PROBLEM:
Please start at the first line of the records beneath and quote each line exactly, ending with the line containing "j ∈ rows db /\ J.status j = COMPLETED /\".

========

(** X9. [averageDuration] is an integer division over the jobs the
    query of [getIngestionStats] returns: the COMPLETED rows that have at
    least one of their two timestamps (a COMPLETED row with neither is not
    returned, and counts neither in the sum nor in the divisor). It is
    the sum, in ms, of the durations of those jobs (0 for a job with one
    timestamp missing) divided, rounding down, by 1000 times their
    number. So it is never negative when none of them ends before it
    starts, and never more than the longest of their durations in
    seconds. *)
Theorem averageDuration_bounds (db : Db) (longest : Z) :
  0 <= longest ->
  (forall j, j ∈ completedJobs db -> 0 <= default 0 (duration j) <= longest) ->
  (forall j, j ∈ completedJobs db <->
     j ∈ rows db /\ J.status j = COMPLETED /\
     (is_Some (J.startedAt j) \/ is_Some (J.completedAt j))) /\
  averageDuration (getIngestionStats db)
  = sumDurations (completedJobs db) / (Z.of_nat (length (completedJobs db)) * 1000) /\
  0 <= averageDuration (getIngestionStats db) <= longest / 1000.
Proof.
  intros Hlongest Hall. split.
  { intros j. unfold completedJobs. rewrite list_elem_of_In, filter_In, <- list_elem_of_In.
    unfold isCompleted. rewrite andb_true_iff, orb_true_iff, !bool_decide_eq_true.
    reflexivity. }
  cbn [averageDuration getIngestionStats]. rewrite averageOf_div.
  split; [reflexivity|].
  assert (Hsum : 0 <= sumDurations (completedJobs db)
                 <= Z.of_nat (length (completedJobs db)) * longest).
  { induction (completedJobs db) as [|j rest IH]; [cbn; lia|].
    assert (Hj : 0 <= default 0 (duration j) <= longest) by (apply Hall; left).
    assert (Hrest : 0 <= sumDurations rest <= Z.of_nat (length rest) * longest).
    { apply IH. intros j' Hj'. apply Hall. right. exact Hj'. }
    change (sumDurations (j :: rest)) with (default 0 (duration j) + sumDurations rest).
    cbn [length]. lia. }
  destruct (completedJobs db) as [|j rest].
  - change (sumDurations [] / (Z.of_nat (length (@nil IngestionJob)) * 1000)) with 0.
    split; [lia|]. apply Z.div_pos; lia.
  - set (n := Z.of_nat (length (j :: rest))) in *.
    assert (Hn : 0 < n) by (unfold n; cbn [length]; lia).
    split; [apply Z.div_pos; lia|].
    rewrite <- (Z.div_mul_cancel_l longest 1000 n) by lia.
    apply Z.div_le_mono; lia.
Qed.
(** [rstrip] on the last piece of a split line. *)
Fixpoint rstrip_last (pieces : list str) : list str :=
  match pieces with
  | [] => []
  | p :: rest =>
      match rest with
      | [] => [rstrip p]
      | _ :: _ => p :: rstrip_last rest
      end
  end.

(** The folder a printed line is about. *)
Definition event_folder (e : event) : str :=
  match e with
  | Renamed old_name _ => old_name
  | RenameWarning old_name _ => old_name
  | RenameError old_name => old_name
  end.

(** ** The classifier on strings of code points

    A Python string is a sequence of code points.  With [re.IGNORECASE]
    a character matches the class [[a-zA-Z0-9_-]] when its lower case is
    in the class or is a case variant of a letter of the class, and a
    literal letter of a pattern matches every character with the same
    lower case or a case variant of it.  Outside ASCII this adds four
    characters: U+0130 (capital I with a dot) and U+0131 (dotless i) for
    [i], U+017F (long s) for [s] and U+212A (the Kelvin sign) for [k].
    Without the flag the class and the literals are the ASCII ones. *)

Module Unicode.

Definition of_ascii (s : str) : list N := map N_of_ascii s.

Definition capital_i_dot : N := 304.
Definition dotless_i : N := 305.
Definition long_s : N := 383.
Definition kelvin : N := 8490.
Definition combining_dot : N := 775.
Definition newline : N := 10.

Definition is_upper (c : N) : bool := ((65 <=? c) && (c <=? 90))%N.
Definition is_lower (c : N) : bool := ((97 <=? c) && (c <=? 122))%N.
Definition is_digit (c : N) : bool := ((48 <=? c) && (c <=? 57))%N.

(** The lower case of a character of ASCII. *)
Definition fold (c : N) : N := if is_upper c then (c + 32)%N else c.

(** The class [[a-zA-Z0-9_-]], with and without [re.IGNORECASE]. *)
Definition is_name_char (ignorecase : bool) (c : N) : bool :=
  is_lower c || is_upper c || is_digit c || (c =? 95)%N || (c =? 45)%N
  || (ignorecase
      && ((c =? capital_i_dot) || (c =? dotless_i) || (c =? long_s)
          || (c =? kelvin))%N).

(** One literal pattern character [p], a character of ASCII, against one
    input character. *)
Definition lit_eqb (ignorecase : bool) (p c : N) : bool :=
  if ignorecase then
    ((fold p =? fold c)
     || ((fold p =? 105) && ((c =? capital_i_dot) || (c =? dotless_i)))
     || ((fold p =? 107) && (c =? kelvin))
     || ((fold p =? 115) && (c =? long_s)))%N
  else (p =? c)%N.

Fixpoint match_literal (ignorecase : bool) (pat s : list N) : option (list N) :=
  match pat with
  | [] => Some s
  | p :: pat' =>
      match s with
      | [] => None
      | c :: s' =>
          if lit_eqb ignorecase p c then match_literal ignorecase pat' s'
          else None
      end
  end.

(** [$] *)
Definition at_end (s : list N) : bool :=
  match s with
  | [] => true
  | [c] => (c =? newline)%N
  | _ :: _ :: _ => false
  end.
(** X17: the analysis of a [Return] of a value of the explicit return
    type, or without an explicit return type, appends the value to the
    implicit return type list and a [Return] of it to the current new
    block; with no further block in the queue the loop of [ir_analyze] is
    over, and the invalid flag and the diagnostics are unchanged. *)
Theorem return_in_last_block_ends_the_analysis a return_instruction ri old_value
    ov value v t current bb :
  instructions (ira_store a) !! return_instruction = Some ri ->
  inst_data ri = IrInstructionReturn old_value ->
  instructions (ira_store a) !! old_value = Some ov ->
  inst_other ov = Some value ->
  instructions (ira_store a) !! value = Some v ->
  inst_type_entry v = Some t ->
  type_id t <> TypeTableEntryIdInvalid ->
  value <> invalid_instruction (ira_codegen a) ->
  value <> return_instruction ->
  ira_explicit_return_type a = None \/ ira_explicit_return_type a = Some t ->
  irb_current_basic_block (ira_new_irb a) = Some current ->
  basic_blocks (ira_store a) !! current = Some bb ->
  Z.of_nat (length (ira_old_bb_queue a)) <= wrap64 (ira_block_queue_index a + 1) ->
  let result := length (instructions (ira_store a)) in
  exists a',
    ir_analyze_instruction_return oracle return_instruction a =
      Ok (entry_unreachable, a') /\
    instructions (ira_store a') !! result =
      Some (emitted_return (inst_source_node ri) value
              (exec_next_debug_id (irb_exec (ira_new_irb a)))
              return_instruction) /\
    basic_blocks (ira_store a') !! current =
      Some (set_bb_instruction_list (bb_instruction_list bb ++ [result]) bb) /\
    ira_implicit_return_type_list a' =
      ira_implicit_return_type_list a ++ [value] /\
    ir_analyze_running a' = false /\
    exec_invalid (new_exec a') = exec_invalid (new_exec a) /\
    ira_codegen a' = ira_codegen a.
Proof.
  intros Hri Hrid Hov Hovo Hv Hvt Htid Hne Hnr Hert Hcur Hbb Hlast. cbv zeta.
  destruct (return_in_last_block_run a return_instruction ri old_value ov value
              v t current bb)
    as (a' & E & HI & HB & HL & HQi & HQ & HG & HX & _); try assumption.
  exists a'. split; [exact E|].
  pose proof (lookup_lt_Some _ _ _ Hri) as Lri.
  pose proof (lookup_lt_Some _ _ _ Hbb) as Lbb.
  split.
  { rewrite HI. rewrite list_lookup_insert_ne by lia.
    rewrite <- (length_insert (instructions (ira_store a)) value
                  (set_inst_ref_count (wrap64 (inst_ref_count v + 1)) v)).
    apply list_lookup_middle. reflexivity. }
  split; [rewrite HB; apply list_lookup_insert_eq; assumption|].
  split; [exact HL|].
  split.
  { unfold ir_analyze_running. rewrite HQi, HQ. apply Z.ltb_ge. exact Hlast. }
  split; assumption.
Qed.

Lemma ir_get_casted_value_mismatch value v t expected a :
  instructions (ira_store a) !! value = Some v ->
  inst_type_entry v = Some t ->
  type_id t <> TypeTableEntryIdInvalid ->
  type_id t <> TypeTableEntryIdUnreachable ->
  value <> invalid_instruction (ira_codegen a) ->
  type_id expected <> TypeTableEntryIdInvalid ->
  expected <> t ->
  ir_types_match_with_implicit_cast expected t v (ira_codegen a) =
    Ok (ImplicitCastMatchResultNo, ira_codegen a) ->
  ir_get_casted_value oracle value (Some expected) a =
    Ok (invalid_instruction (ira_codegen a),
        set_ira_codegen
          (set_errors
             (errors (ira_codegen a) ++
                [node_error (first_executing_node oracle (inst_source_node v))
                   "expected type '%s', found '%s'"
                   [ArgType expected; ArgType t]])
             (ira_codegen a)) a).
Proof.
  intros Hv Hvt Htid Htunr Hne Heid Het Hmatch.
  unfold ir_get_casted_value. repeat mstep'.
  rewrite (bool_decide_eq_false_2 _ Hne). cbn [negb].
  repeat mstep'. unfold id_is at 1. rewrite (bool_decide_eq_false_2 _ Heid).
  cbn [negb]. repeat mstep'. rewrite Hvt. repeat mstep'.
  unfold id_is at 1. rewrite (bool_decide_eq_false_2 _ Htid). cbn [negb].
  repeat mstep'. rewrite (bool_decide_eq_false_2 _ Het).
  unfold id_is at 1. rewrite (bool_decide_eq_false_2 _ Htunr).
  unfold on_codegen at 1. unfold bind at 1. rewrite Hmatch. cbv beta iota.
  destruct a; reflexivity.
Qed.

(** X18: the analysis of a [Return] of a value whose type differs from
    the explicit return type and has no implicit cast to it reports
    "expected type '%s', found '%s'", marks the new executable invalid and
    sets the queue index to [SIZE_MAX]; no object changes, and the value is
    in the implicit return type list all the same. *)
Theorem return_of_mismatched_type_stops_the_analysis a return_instruction ri
    old_value ov value v t expected :
  instructions (ira_store a) !! return_instruction = Some ri ->
  inst_data ri = IrInstructionReturn old_value ->
  instructions (ira_store a) !! old_value = Some ov ->
  inst_other ov = Some value ->
  instructions (ira_store a) !! value = Some v ->
  inst_type_entry v = Some t ->
  type_id t <> TypeTableEntryIdInvalid ->
  type_id t <> TypeTableEntryIdUnreachable ->
  value <> invalid_instruction (ira_codegen a) ->
  ira_explicit_return_type a = Some expected ->
  type_id expected <> TypeTableEntryIdInvalid ->
  expected <> t ->
  ir_types_match_with_implicit_cast expected t v (ira_codegen a) =
    Ok (ImplicitCastMatchResultNo, ira_codegen a) ->
  exists a',
    ir_analyze_instruction_return oracle return_instruction a =
      Ok (entry_unreachable, a') /\
    errors (ira_codegen a') =
      errors (ira_codegen a) ++
        [node_error (first_executing_node oracle (inst_source_node v))
           "expected type '%s', found '%s'" [ArgType expected; ArgType t]] /\
    exec_invalid (new_exec a') = true /\
    ira_block_queue_index a' = SIZE_MAX /\
    ira_store a' = ira_store a /\
    ira_implicit_return_type_list a' =
      ira_implicit_return_type_list a ++ [value].
Proof.
  intros Hri Hrid Hov Hovo Hv Hvt Htid Htunr Hne Hert Heid Het Hmatch.
  unfold ir_analyze_instruction_return. repeat mstep'. rewrite Hrid.
  repeat mstep'.
  unfold id_is at 1. rewrite (bool_decide_eq_false_2 _ Htid). repeat mstep'.
  cbn [ira_explicit_return_type set_ira_implicit_return_type_list].
  rewrite Hert.
  erewrite (bind_run (ir_get_casted_value oracle value (Some expected)));
    [|apply (ir_get_casted_value_mismatch value v t expected); assumption].
  repeat mstep'. cbn [ira_codegen invalid_instruction set_errors].
  rewrite bool_decide_eq_true_2 by reflexivity.
  unfold ir_unreach_error. repeat mstep'.
  eexists. split; [reflexivity|]. cbn. repeat split; reflexivity.
Qed.

End ControlFlow.

(** ** The analysis of a whole function body *)

Ltac ira_norm :=
  unfold with_instructions, with_next_debug_id, set_ira_instruction_index,
    set_ira_block_queue_index, set_ira_old_bb_queue, set_ira_mem_slot_count,
    set_ira_implicit_return_type_list, set_ira_old_irb,
    set_ira_const_predecessor_bb, set_irb_current_basic_block,
    set_exec_next_debug_id, set_exec_basic_block_list;
  state_norm;
  cbn [exec_basic_block_list exec_mem_slot_count exec_next_debug_id
       exec_is_inline exec_invalid exec_backward_branch_count
       exec_backward_branch_quota app].

Ltac run_head tac :=
  lazymatch goal with
  | |- bind ?m ?k ?s = _ =>
      let H := fresh "Hrun" in
      eassert (H : m s = Ok _);
      [ tac | rewrite (bind_run m k s _ _ H); clear H; cbv beta ]
  end.

Ltac solve_step_with tac :=
  unfold old_current_block; ira_norm;
  repeat (lookup_step; ira_norm);
  cbn [bb_instruction_list set_bb_other set_bb_ref_count Z.to_nat
       inst_other inst_type_entry set_inst_other set_inst_type_entry
       invalid_instruction];
  tac;
  first [ reflexivity | eassumption | lia | congruence | left; reflexivity ].

Ltac solve_step := solve_step_with idtac.

Section WholeAnalysis.
Variable oracle : Oracle.

Lemma analyze_referenced_constant a current bb c ci t :
  old_current_block a = Some current ->
  basic_blocks (ira_store a) !! current = Some bb ->
  0 <= ira_instruction_index a ->
  bb_instruction_list bb !! Z.to_nat (ira_instruction_index a) = Some c ->
  instructions (ira_store a) !! c = Some ci ->
  inst_id ci = IrInstructionIdConst ->
  inst_type_entry ci = Some t ->
  type_id t <> TypeTableEntryIdUnreachable ->
  inst_ref_count ci <> 0 ->
  let result := length (instructions (ira_store a)) in
  ir_analyze_loop_body oracle a =
    Ok (Analyzed c t,
        set_ira_instruction_index (wrap64 (ira_instruction_index a + 1))
          (with_instructions
             (<[c := set_inst_type_entry (Some t)
                       (set_inst_other (Some result) ci)]>
                (instructions (ira_store a) ++
                   [folded_constant (inst_source_node ci) (inst_static_value ci)
                      t (exec_next_debug_id (irb_exec (ira_new_irb a))) c]))
             (with_next_debug_id a))).
Proof.
  intros Hcur Hbb Hidx Hlist Hc Hcid Hct Htunr Hcref. cbv zeta.
  unfold old_current_block in Hcur.
  unfold ir_analyze_loop_body. repeat mstep'. rewrite Hcur. repeat mstep'.
  rewrite (bind_run _ _ _ _ _ (list_at_ok _ _ c _ Hidx Hlist)).
  repeat mstep'.
  destruct (Z.eqb_spec (inst_ref_count ci) 0) as [?|_]; [contradiction|].
  repeat mstep'. cbn [andb].
  unfold ir_analyze_instruction. rewrite !bind_assoc.
  unfold ir_analyze_instruction_nocast. repeat mstep'.
  rewrite Hcid.
  unfold ir_analyze_instruction_const.
  destruct a as [g [I B V N C] oirb [ex cur bs cs] L Lc Q qi ii ert irl cp fvl].
  cbn [ira_store ira_codegen ira_new_irb ira_mem_slot_list instructions
       basic_blocks variables irb_current_basic_block irb_exec
       invalid_instruction ira_old_bb_queue ira_block_queue_index
       ira_instruction_index] in *.
  pose proof (lookup_lt_Some _ _ _ Hc) as Lc'.
  analysis_unfold.
  unfold with_instructions, with_next_debug_id, set_ira_instruction_index.
  remember (length I) as n eqn:En.
  state_norm.
  repeat (first [ rewrite Hc | rewrite Hcid | rewrite Hct | lookup_step
                | rewrite bool_decide_eq_false_2 by discriminate
                | progress cbn [inst_type_entry inst_other set_inst_other
                                set_inst_type_entry set_inst_static_value] ];
          state_norm).
  unfold id_is. rewrite (bool_decide_eq_false_2 _ Htunr).
  state_norm. cbn [ira_instruction_index].
  sink_insert n. rewrite !(list_insert_insert_eq _ c).
  rewrite En, insert_app_r_alt by lia.
  rewrite Nat.sub_diag. reflexivity.
Qed.
(** * A browser tool panel and its conversion endpoint

    Shallow embedding of the two programs of the repository:

    - [netlify/functions/convert.js]: the serverless [handler] that answers
      the conversion request;
    - [src/components/ToolsApp.tsx]: the event handlers of the React
      component ([handleFileUpload], [convertDocument], [compressImages],
      [handleFileOperation]).

    Conventions.  A JavaScript string is represented by the bytes of its
    UTF-8 encoding (Rocq's [string]); the separators and prefixes the code
    searches for are ASCII, so [split] and [startsWith] act on the encoding
    as they act on the string.  A buffer is a list of bytes, and
    [buf.toString()] decodes it as UTF-8, with U+FFFD in the place of what
    is ill-formed.  Integral JavaScript numbers (identifiers, byte sizes,
    pixel counts, clock readings) are [Z]: all of them stay far below 2^53,
    where double arithmetic on integers is exact.  The only fractional
    arithmetic of the program, the scaling of the image dimensions in the
    [load] handler of [compressImages], is modelled with correctly rounded
    binary64 operations.  An awaited promise may stay unsettled: the call
    that awaits it then stays suspended. *)

From Stdlib Require Import ZArith QArith Qround Qpower Lqa Lia String Ascii List.
From Stdlib.Strings Require Import Byte.
From Stdlib Require Uint63.
From Stdlib.Floats Require PrimFloat FloatOps SpecFloat.
From stdpp Require Import gmap strings list pretty.

Local Open Scope string_scope.
Local Open Scope Z_scope.

(** ** Exceptions *)

(** A thrown JavaScript value; the program only ever reads [error.message]. *)
Record Error := mkError { error_name : string; error_message : string }.

(** Result of an expression that can throw, or of an awaited promise
    (a rejection is a throw at the [await]). *)
Inductive res (A : Type) : Type :=
| Ok (a : A)
| Throw (e : Error).
Arguments Ok {A} a.
Arguments Throw {A} e.

Definition res_bind {A B} (r : res A) (k : A -> res B) : res B :=
  match r with
  | Ok a => k a
  | Throw e => Throw e
  end.

Notation "x <- r ;;; k" := (res_bind r (fun x => k))
  (at level 100, r at next level, right associativity).

(** ** JavaScript strings *)

Module JS.

(** [s.split(sep)] for a non-empty separator.  [skip] counts the characters
    of a separator occurrence that are still to be passed over. *)
Fixpoint split_from (sep : string) (skip : nat) (s : string) : list string :=
  match s with
  | EmptyString => [EmptyString]
  | String c s' =>
      match skip with
      | S k => split_from sep k s'
      | O =>
          if String.prefix sep s
          then EmptyString :: split_from sep (String.length sep - 1) s'
          else match split_from sep 0 s' with
               | p :: ps => String c p :: ps
               | [] => [String c EmptyString]
               end
      end
  end.

Definition split (sep s : string) : list string := split_from sep 0 s.

(** [arr.pop()] read as an expression: the last element. *)
Definition pop (l : list string) : string := List.last l EmptyString.

(** [s.startsWith(p)] *)
Definition startsWith (p s : string) : bool := String.prefix p s.

(** Truthiness of a string: only the empty string is falsy. *)
Definition truthy (s : string) : bool := negb (String.eqb s EmptyString).

(** Template-literal rendering of an integral number. *)
Definition show (n : Z) : string := pretty n.

Definition dquote : string := String "034"%char EmptyString.

(** [JSON.stringify] of a string: the quoted, escaped form. *)
Definition hex_digit (n : N) : ascii :=
  match n with
  | 0 => "0" | 1 => "1" | 2 => "2" | 3 => "3" | 4 => "4" | 5 => "5"
  | 6 => "6" | 7 => "7" | 8 => "8" | 9 => "9" | 10 => "a" | 11 => "b"
  | 12 => "c" | 13 => "d" | 14 => "e" | _ => "f"
  end%N%char.

Definition json_escape (c : ascii) : string :=
  let n := N_of_ascii c in
  if (n =? 34)%N then "\" ++ dquote
  else if (n =? 92)%N then "\\"
  else if (n =? 8)%N then "\b"
  else if (n =? 12)%N then "\f"
  else if (n =? 10)%N then "\n"
  else if (n =? 13)%N then "\r"
  else if (n =? 9)%N then "\t"
  else if (n <? 32)%N
       then "\u00" ++ String (hex_digit (n / 16)) (String (hex_digit (n mod 16)) EmptyString)
       else String c EmptyString.

Fixpoint json_escape_all (s : string) : string :=
  match s with
  | EmptyString => EmptyString
  | String c s' => json_escape c ++ json_escape_all s'
  end.

Definition json_string (s : string) : string :=
  dquote ++ json_escape_all s ++ dquote.

(** [JSON.stringify({ error: msg })] *)
Definition json_error (msg : string) : string :=
  "{" ++ json_string "error" ++ ":" ++ json_string msg ++ "}".

End JS.

(** ** Base64, as [Buffer.prototype.toString('base64')] writes it *)

Module Base64.

Definition alphabet : string :=
  "ABCDEFGHIJKLMNOPQRSTUVWXYZabcdefghijklmnopqrstuvwxyz0123456789+/".

Definition char_of_sextet (n : N) : ascii :=
  match String.get (N.to_nat n) alphabet with
  | Some c => c
  | None => "="%char
  end.

Definition sextet_of_char (c : ascii) : option N :=
  let n := N_of_ascii c in
  if ((65 <=? n) && (n <=? 90))%N then Some (n - 65)%N
  else if ((97 <=? n) && (n <=? 122))%N then Some (n - 71)%N
  else if ((48 <=? n) && (n <=? 57))%N then Some (n + 4)%N
  else if (n =? 43)%N then Some 62%N
  else if (n =? 47)%N then Some 63%N
  else None.

Fixpoint encode (bs : list byte) : string :=
  match bs with
  | [] => EmptyString
  | [b0] =>
      let n0 := Byte.to_N b0 in
      String (char_of_sextet (n0 / 4))
        (String (char_of_sextet ((n0 mod 4) * 16)) "==")
  | [b0; b1] =>
      let n0 := Byte.to_N b0 in
      let n1 := Byte.to_N b1 in
      String (char_of_sextet (n0 / 4))
        (String (char_of_sextet ((n0 mod 4) * 16 + n1 / 16))
           (String (char_of_sextet ((n1 mod 16) * 4)) "="))
  | b0 :: b1 :: b2 :: rest =>
      let n0 := Byte.to_N b0 in
      let n1 := Byte.to_N b1 in
      let n2 := Byte.to_N b2 in
      String (char_of_sextet (n0 / 4))
        (String (char_of_sextet ((n0 mod 4) * 16 + n1 / 16))
           (String (char_of_sextet ((n1 mod 16) * 4 + n2 / 64))
              (String (char_of_sextet (n2 mod 64)) (encode rest))))
  end%N.

Definition byte_of_N (n : N) : byte :=
  match Byte.of_N n with
  | Some b => b
  | None => x00
  end.

(** The decoder of the platform that delivers a response flagged
    [isBase64Encoded]: groups of four characters, [=] padding in the
    last group only. *)
Fixpoint decode (s : string) : option (list byte) :=
  match s with
  | EmptyString => Some []
  | String c0 (String c1 (String c2 (String c3 rest))) =>
      match sextet_of_char c0, sextet_of_char c1 with
      | Some s0, Some s1 =>
          let b0 := byte_of_N (s0 * 4 + s1 / 16) in
          match sextet_of_char c2, sextet_of_char c3 with
          | Some s2, Some s3 =>
              let b1 := byte_of_N ((s1 mod 16) * 16 + s2 / 4) in
              let b2 := byte_of_N ((s2 mod 4) * 64 + s3) in
              option_map (fun bs => b0 :: b1 :: b2 :: bs) (decode rest)
          | Some s2, None =>
              if Ascii.eqb c3 "=" && String.eqb rest EmptyString
              then Some [b0; byte_of_N ((s1 mod 16) * 16 + s2 / 4)]
              else None
          | None, _ =>
              if Ascii.eqb c2 "=" && Ascii.eqb c3 "=" && String.eqb rest EmptyString
              then Some [b0]
              else None
          end
      | _, _ => None
      end
  | _ => None
  end%N.

End Base64.

(** ** UTF-8, as [Buffer.prototype.toString()] reads it *)

Module Utf8.

(** U+FFFD, the character that stands for each ill-formed part of the
    input. *)
Definition replacement : N := 65533.

(** The decoder in the middle of a character: the bits read so far, the
    number of bytes still to come, and the range the next byte has to be
    in. *)
Record Partial := mkPartial {
  code_point : N;
  needed : nat;
  lower : N;
  upper : N
}.

(** A byte read with no character under way: a character of its own, the
    first byte of a longer character, or a byte that starts none.  The
    ranges of the second byte exclude the overlong forms, the surrogates
    and what lies beyond U+10FFFF. *)
Definition first (b : N) : N + Partial :=
  if (b <=? 127)%N then inl b
  else if ((194 <=? b) && (b <=? 223))%N
  then inr (mkPartial (N.land b 31) 1 128 191)
  else if ((224 <=? b) && (b <=? 239))%N
  then inr (mkPartial (N.land b 15) 2
              (if (b =? 224)%N then 160 else 128)
              (if (b =? 237)%N then 159 else 191))
  else if ((240 <=? b) && (b <=? 244))%N
  then inr (mkPartial (N.land b 7) 3
              (if (b =? 240)%N then 144 else 128)
              (if (b =? 244)%N then 143 else 191))
  else inl replacement.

========

ANSWER SECTION:
(** X9. [averageDuration] is an integer division over the jobs the
    query of [getIngestionStats] returns: the COMPLETED rows that have at
    least one of their two timestamps (a COMPLETED row with neither is not
    returned, and counts neither in the sum nor in the divisor). It is
    the sum, in ms, of the durations of those jobs (0 for a job with one
    timestamp missing) divided, rounding down, by 1000 times their
    number. So it is never negative when none of them ends before it
    starts, and never more than the longest of their durations in
    seconds. *)
Theorem averageDuration_bounds (db : Db) (longest : Z) :
  0 <= longest ->
  (forall j, j ∈ completedJobs db -> 0 <= default 0 (duration j) <= longest) ->
  (forall j, j ∈ completedJobs db <->
     j ∈ rows db /\ J.status j = COMPLETED /\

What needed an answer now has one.